Мне казалось, что об умирающей бы этого не сказали: если благотворное действие кислорода продолжается, значит, еще что-то можно сделать. На несколько мгновений шипение кислорода смолкло. Но блаженная жалоба дыхания звучала по-прежнему, все снова и снова, легкая, порывистая, бесконечная. В иные секунды казалось, что все кончено, дыхание прекращается: не то оно начинало звучать в другой октаве, как бывает у спящих, не то дело было в естественных перебоях, или в анестезии, или в усилении удушья, в слабеющем сердце. Врач стал проверять бабушкин пульс, но тут, словно в иссохший ручей влилась свежая струя, прерванную фразу подхватила новая песнь. Она звучала в новом диапазоне все с той же неистощимой страстью. Кто знает, быть может, все счастье и вся нежность, сдавленные болью, теперь незаметно для бабушки рвались из нее на волю, как легкий газ, долго остававшийся под давлением? Она будто выплескивала все, что ей нужно было нам сказать, будто говорила нам что-то многословно, торопливо, горячо. В изножье кровати мама, судорожно сжимаясь от всплесков этой агонии, не плакала, но то и дело обливалась слезами; в бездумном своем отчаянии она была как листва, которую хлещет дождь и треплет ветер. Я хотел поцеловать бабушку, мне велели сперва вытереть глаза.
— Но я думал, что она уже ничего не видит, — сказал отец.
— Мы не знаем, — возразил врач.
Когда я коснулся ее губами, бабушкины руки задвигались, по всему ее телу пробежала долгая дрожь, возможно непроизвольная, а возможно, у некоторых людей чувствительность обостряется от нежности, позволяя им распознать сквозь пелену беспамятства то, что они умеют любить, почти не нуждаясь в помощи органов чувств. Вдруг бабушка приподнялась с нечеловеческим усилием, словно защищая свою жизнь. Франсуаза, не вынеся этого зрелища, разрыдалась. Помня, что сказал врач, я попытался увести ее из комнаты. В этот миг бабушка открыла глаза. Я бросился к плачущей Франсуазе, пытаясь ее заслонить, пока родители будут говорить с больной. Шипение кислорода стихло, врач отошел от кровати. Бабушка была мертва.
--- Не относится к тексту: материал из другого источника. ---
(* ===== verification/Utf8.v ===== *)
(** * Go strings and runes

    A Go string is a byte sequence; [[]rune(s)] decodes it as UTF-8, turning each
    offending byte into U+FFFD, and [string(runes)] encodes it back. Both
    conversions are used by the SQL guard, whose scanner works on runes. *)

From S2P Require Import Prelude.

Abbreviation rune := Z (only parsing).

Definition RuneError : rune := 65533.

(** ** Bytes of a string *)

Definition byte_of (c : Ascii.ascii) : Z := Z.of_N (Ascii.N_of_ascii c).

Fixpoint bytes_of (s : string) : list Z :=
  match s with
  | "" => []
  | String c s => byte_of c :: bytes_of s
  end%string.

Fixpoint string_of_bytes (l : list Z) : string :=
  match l with
  | [] => ""
  | b :: l => String (Ascii.ascii_of_N (Z.to_N b)) (string_of_bytes l)
  end%string.

(** ** Decoding *)

Definition in_range (lo hi b : Z) : bool := (lo <=? b) && (b <=? hi).

(** A continuation byte. *)
Definition is_cont (b : Z) : bool := in_range 128 191 b.

(** The range the second byte of a sequence must fall in, by the first byte:
    it rules out overlong forms, surrogates and code points past U+10FFFF. *)
Definition accept_second (b0 b1 : Z) : bool :=
  if b0 =? 224 then in_range 160 191 b1
  else if b0 =? 237 then in_range 128 159 b1
  else if b0 =? 240 then in_range 144 191 b1
  else if b0 =? 244 then in_range 128 143 b1
  else is_cont b1.

(** [[]rune(s)] on the bytes of [s]. *)
Fixpoint decode (l : list Z) : list rune :=
  match l with
  | [] => []
  | b0 :: r0 =>
      if b0 <? 128 then b0 :: decode r0
      else
        match r0 with
        | b1 :: r1 =>
            if in_range 194 223 b0 && accept_second b0 b1 then
              (b0 - 192) * 64 + (b1 - 128) :: decode r1
            else
              match r1 with
              | b2 :: r2 =>
                  if in_range 224 239 b0 && accept_second b0 b1 && is_cont b2 then
                    (b0 - 224) * 4096 + (b1 - 128) * 64 + (b2 - 128) :: decode r2
                  else
                    match r2 with
                    | b3 :: r3 =>
                        if in_range 240 244 b0 && accept_second b0 b1 && is_cont b2 && is_cont b3
                        then (b0 - 240) * 262144 + (b1 - 128) * 4096 + (b2 - 128) * 64
                               + (b3 - 128) :: decode r3
                        else RuneError :: decode r0
                    | [] => RuneError :: decode r0
                    end
              | [] => RuneError :: decode r0
              end
        | [] => RuneError :: decode r0
        end
  end.

(** ** Encoding *)

(** The code points UTF-8 can carry. *)
Definition is_scalar (r : rune) : bool :=
  in_range 0 55295 r || in_range 57344 1114111 r.

Definition encode_scalar (r : rune) : list Z :=
  if r <? 128 then [r]
  else if r <? 2048 then [192 + r / 64; 128 + r mod 64]
  else if r <? 65536 then [224 + r / 4096; 128 + (r / 64) mod 64; 128 + r mod 64]
  else [240 + r / 262144; 128 + (r / 4096) mod 64; 128 + (r / 64) mod 64; 128 + r mod 64].

Definition encode_rune (r : rune) : list Z :=
  encode_scalar (if is_scalar r then r else RuneError).

Definition encode (l : list rune) : list Z := concat (map encode_rune l).

(** The two conversions on strings. *)
Definition runes (s : string) : list rune := decode (bytes_of s).
Definition string_of_runes (l : list rune) : string := string_of_bytes (encode l).

(** ** White space

    [strings.TrimSpace] drops the leading and trailing runes with the Unicode
    White_Space property and keeps every other byte of the string. *)

Definition is_ascii_space (b : Z) : bool := in_range 9 13 b || (b =? 32).

(** The encoded white space outside ASCII. *)
Definition wide_spaces : list (list Z) :=
  [[194; 133]; [194; 160]; [225; 154; 128]] ++
  map (fun k => [226; 128; k]) [128; 129; 130; 131; 132; 133; 134; 135; 136; 137; 138; 168; 169; 175] ++
  [[226; 129; 159]; [227; 128; 128]].

(** Drop one of the given byte sequences from the front. *)
Fixpoint drop_one (pats : list (list Z)) (l : list Z) : option (list Z) :=
  match pats with
  | [] => None
  | p :: pats =>
      if bool_decide (take (length p) l = p) then Some (drop (length p) l) else drop_one pats l
  end.

Fixpoint trim_front (fuel : nat) (pats : list (list Z)) (l : list Z) : list Z :=
  match fuel with
  | 0%nat => l
  | S fuel =>
      match l with
      | [] => []
      | b :: r =>
          if is_ascii_space b then trim_front fuel pats r
          else match drop_one pats l with
               | Some r => trim_front fuel pats r
               | None => l
               end
      end
  end.

Definition trim_bytes (l : list Z) : list Z :=
  let l := trim_front (length l) wide_spaces l in
  rev (trim_front (length l) (map (@rev Z) wide_spaces) (rev l)).

Definition TrimSpace (s : string) : string := string_of_bytes (trim_bytes (bytes_of s)).

(** ** Case folding of ASCII *)

Definition lower_byte (b : Z) : Z := if in_range 65 90 b then b + 32 else b.

(** [strings.EqualFold(s, t)] for an ASCII [t] none of whose letters folds to a
    rune outside ASCII. *)
Definition EqualFold_ascii (s t : string) : bool :=
  bool_decide (map lower_byte (bytes_of s) = map lower_byte (bytes_of t)).

(** ** Round trip *)

Lemma byte_of_range c : 0 <= byte_of c < 256.
Proof. unfold byte_of. pose proof (Ascii.N_ascii_bounded c). lia. Qed.

Lemma bytes_of_string_of_bytes l :
  Forall (fun b => 0 <= b < 256) l -> bytes_of (string_of_bytes l) = l.
Proof.
  induction 1 as [|b l Hb _ IH]; simpl; [done|]. rewrite IH. f_equal.
  unfold byte_of. rewrite Ascii.N_ascii_embedding by lia. lia.
Qed.

Lemma bytes_of_range s : Forall (fun b => 0 <= b < 256) (bytes_of s).
Proof. induction s as [|c s IH]; simpl; constructor; [apply byte_of_range|done]. Qed.

Lemma string_of_bytes_of s : string_of_bytes (bytes_of s) = s.
Proof.
  induction s as [|c s IH]; simpl; [done|]. rewrite IH. unfold byte_of.
  by rewrite N2Z.id, Ascii.ascii_N_embedding.
Qed.

Lemma is_scalar_range r :
  is_scalar r = true <-> 0 <= r <= 55295 \/ 57344 <= r <= 1114111.
Proof. unfold is_scalar, in_range. rewrite orb_true_iff, !andb_true_iff. lia. Qed.

(** Decide the byte tests of the decoder by arithmetic. *)
Ltac bool_lia :=
  unfold accept_second, is_cont, in_range;
  repeat match goal with
  | |- context [(?a <? ?b)%Z] => destruct (Z.ltb_spec a b); try lia; simpl
  | |- context [(?a <=? ?b)%Z] => destruct (Z.leb_spec a b); try lia; simpl
  | |- context [(?a =? ?b)%Z] => destruct (Z.eqb_spec a b); try lia; simpl
  end.

Lemma decode_encode_rune r l :
  is_scalar r = true -> decode (encode_rune r ++ l) = r :: decode l.
Proof.
  intros Hs. unfold encode_rune. rewrite Hs. apply is_scalar_range in Hs.
  unfold encode_scalar.
  pose proof (Z.div_mod r 64 ltac:(lia)). pose proof (Z.mod_pos_bound r 64 ltac:(lia)).
  pose proof (Z.div_mod (r / 64) 64 ltac:(lia)).
  pose proof (Z.mod_pos_bound (r / 64) 64 ltac:(lia)).
  pose proof (Z.div_mod (r / 4096) 64 ltac:(lia)).
  pose proof (Z.mod_pos_bound (r / 4096) 64 ltac:(lia)).
  assert (r / 64 / 64 = r / 4096) as E1 by (by rewrite Z.div_div by lia).
  assert (r / 4096 / 64 = r / 262144) as E2 by (by rewrite Z.div_div by lia).
  rewrite E1 in *. rewrite E2 in *.
  set (a := r / 64) in *. set (b := r / 4096) in *. set (c := r / 262144) in *.
  set (x := r mod 64) in *. set (y := a mod 64) in *. set (z := b mod 64) in *.
  clearbody a b c x y z.
  destruct (Z.ltb_spec r 128); [cbn -[Z.ltb]; by bool_lia|].
  destruct (Z.ltb_spec r 2048); [cbn -[Z.ltb]; bool_lia; f_equal; lia|].
  destruct (Z.ltb_spec r 65536); cbn -[Z.ltb]; bool_lia; f_equal; lia.
Qed.

(** Encoding a sequence of Unicode scalar values as a Go string and decoding
    it again gives the sequence back. *)
Lemma decode_encode l :
  Forall (fun r => is_scalar r = true) l -> decode (encode l) = l.
Proof.
  unfold encode. induction 1 as [|r l Hr _ IH]; [done|].
  simpl. by rewrite decode_encode_rune, IH.
Qed.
Несколько часов спустя Франсуаза получила возможность в последний раз, и уже не причиняя им страданий, причесать прекрасные бабушкины волосы, которые только начинали седеть и до сих пор казались моложе, чем она сама. А теперь наоборот, они словно венчали старостью лицо, вновь помолодевшее, с которого исчезли морщины, складки, отеки, места, где кожа была слишком натянута или провисала, — все следы страдания, накопившиеся за многие годы. Теперь, как в те далекие годы, когда родители выбрали ей мужа, черты ее лица были тонко прорисованы невинностью и послушанием, щеки лучились чистыми надеждами, мечтой о счастье, даже простодушным весельем, которые потом понемногу разрушило время. Уходя, жизнь унесла с собой все разочарования жизни. Казалось, бабушкины губы улыбаются. Смерть, подобно средневековому скульптору, уложила ее на смертное ложе, придав ей облик юной девушки.
Глава вторая
Было обычное осеннее воскресенье, но я внезапно возродился, впереди у меня была вся неизведанная жизнь, потому что после череды теплых дней улицы залил холодный туман, и рассеялся он только к полудню. А ведь для того, чтобы обновить весь мир и нас самих, достаточно измениться погоде. В прежние времена, когда у меня в камине завывал ветер, я с таким волнением слушал, как он стучит в заслонку, как будто этот его стук, подобно знаменитым ударам смычков в начале до-минорной симфонии, был неумолимым зовом таинственной судьбы[211]
. Подобные превращения производит в нас любой природный сдвиг, подстраивая и приспосабливая наши страсти к новому порядку вещей. Как только я проснулся, туман превратил меня из центробежного существа, какими мы бываем в хорошую погоду, в сугубо домашнего человека, которому хочется греться у огня и спать не одному, в зябкого Адама, ищущего себе в этом изменившемся мире Еву-домоседку.